The Genius of Fela Kuti and Afrobeat
Fela Kuti has inspired musicians from all over the world from Burna Boy and Beyoncé, to Miles Davis. Sound Field dives into the musical genius of Fela's cultural funk. Host LA Buckner speaks to Fela's son and grandson, Femi and Made Kuti about carrying on the legacy of Afrobeat.
- A global icon celebrated all over the world, check.
Leader of a political revolution, check.
Prolific composer for your own genre of music, check.
Oh, and Beyonce thinks you're amazing?
What musician could possibly be this incredible?
I'd like to invite you to the world of Fela Kuti,
and his music, Afrobeat.
Trumpeter Miles Davis said Fela Kuti was
a life-transforming artist.
Bassist Bootsy Collins said of Fela's band,
"We were telling them they're the funkiest cats
we ever heard in our life.
I mean, I play with James Brown's band,
but we were totally wiped out!"
Afrobeat roots itself in West African rhythms and melody,
textually on African verbal art,
particularly Yoruba praise poetry,
the harmonic backdrops of funk and soul,
and the improvised nature of jazz.
What makes Afrobeat music so special?
- Because of how much it's drawn from, you know,
cultural sounds with traditional rhythms,
traditional chants, and the horns,
the arrangements are so focused on groove and
rhythm, West African rhythm, instrumental interplay,
funk in the most cultural way is what Afrobeat I think is.
- I like, that was really well put.
Funk in the most cultural way, that's true.
I dig that.
I dig it.
- Even if you aren't familiar with Afrobeat,
it's likely that you like music
that couldn't exist without it.
From Vibraphonist Roy Ayers,
who toured and recorded with Fela.
Or even Michael Jackson and Rihanna,
borrowing vocal chants from Cameroonian artist,
- How about Beyonce loving Afrobeat so much,
she recorded an entire Fela Kuti inspired album
that was never released.
- Here's her song "End of Time",
which she says has a baseline, percussion, and horns
inspired by Fela's Afrobeat.
- Recently, Nigeria's Burna Boy, hit the global scene
notching two back-to-back Grammy nominations.
He's called Fela Kuti the greatest musician,
and you can hear the influence directly in his music.
- What do you think, in your words, what do you think makes
Fela Kuti so inspirational to musicians across the world?

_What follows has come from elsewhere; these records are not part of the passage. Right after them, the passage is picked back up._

Lemma end_op_crash_atomic_witness :
  exists s0 s a, recover demo_disk 64 7 = Ok tt s0 /\
    demo_op (replicate 512 7) s0 = Ok tt s /\ log_rep demo_geom s a /\ a_log a = [50] /\ a_view a 50 = replicate 512 7 /\
    exists s' ws, end_op s = Ok tt s' /\
    disk_writes (bs s') = disk_writes (bs s) ++ ws /\
    disk (bs s') = apply_writes (disk (bs s)) ws /\
    forall k, exists s'' w,
      recover (apply_writes (disk (bs s)) (take k ws)) (g_size demo_geom) 7 = Ok tt s'' /\
      log_rep demo_geom s'' (mkAblk w ∅ ∅ [] 0 w) /\
      forall c, ~ in_log demo_geom c ->
        w c = if decide (k <= length (a_log a))%nat then a_durable a c else a_view a c.
Proof.
  assert (Hx : is_block (replicate 512 7)) by (split; [done|]; apply Forall_replicate; done).
  destruct demo_boot as (s0 & v & E0 & Hr0 & _).
  destruct (wp_inv _ _ _ (demo_op_rep s0 v _ Hr0 Hx)) as ([] & s & E & a & Hr & Ho & Hh & Hl & _ & Hv).
  exists s0, s, a. split; [exact E0|]. split; [exact E|]. split; [exact Hr|]. split; [exact Hl|]. split; [exact Hv|].
  exact (end_op_crash_atomic demo_geom s a 7 Hr Ho Hh).
Defined.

- From his compositions, and his bravery, and his,
in never compromising,
never selling out.
- It was all things you need be a great composer.
So those ingredients are, is the foundation of the Afrobeat.
- So now that we've heard all about Fela Kuti's influence,
let's take it back to the 1960's
to learn about his musical origins.
By the sixties, the African popular sounds that went on to
form Afrobeat, had been established by musicians from Ghana,
and other West African countries.
The genre fused Yoruba music, highlife, and jazz,
and was brought to life in Nigeria with the help
of saxophonist, Orlando Julius,
and Fela Kuti's own band, Koola Lobitos.
Tony Allen was a legendary drummer,
who played in Koola Lobitos.
His unique style fused American jazz with highlife,
and Fela himself said, without Tony Allen,
there would be no Afrobeat.
Then, in 1969, Fela Kuti and his band
went through an evolution.
While living in Los Angeles, Fela's group held
down a nightly residency at Citadel 'd Haiti,
a small club on Sunset Boulevard.
The band did well enough to pack the club regularly,
playing covers of popular soul records and jazz standards.
But according to Sandra Izsadore,
his girlfriend at the time,
something was missing from their performances.
She pointed him toward a different artistic direction.
In an interview, Fela said,
"Sandra gave me the education I wanted to know.
Sandra was my adviser.
She talked to me about politics, history.
She taught me what she knew,
and what she knew was enough for me to start on."
This inspired Fela to use his talents
for the benefit of his people, just like his mother,
who was a women's rights activists back in Nigeria.
Fela didn't have the proper permits
to stay in the United States.
He recorded a live album called "Fela Fela Fela"
before returning to Nigeria.
This album signifies the point right before
his band came into their signature Afrobeat sound.
And compare that sound, to "Lady",
which was recorded just three years later.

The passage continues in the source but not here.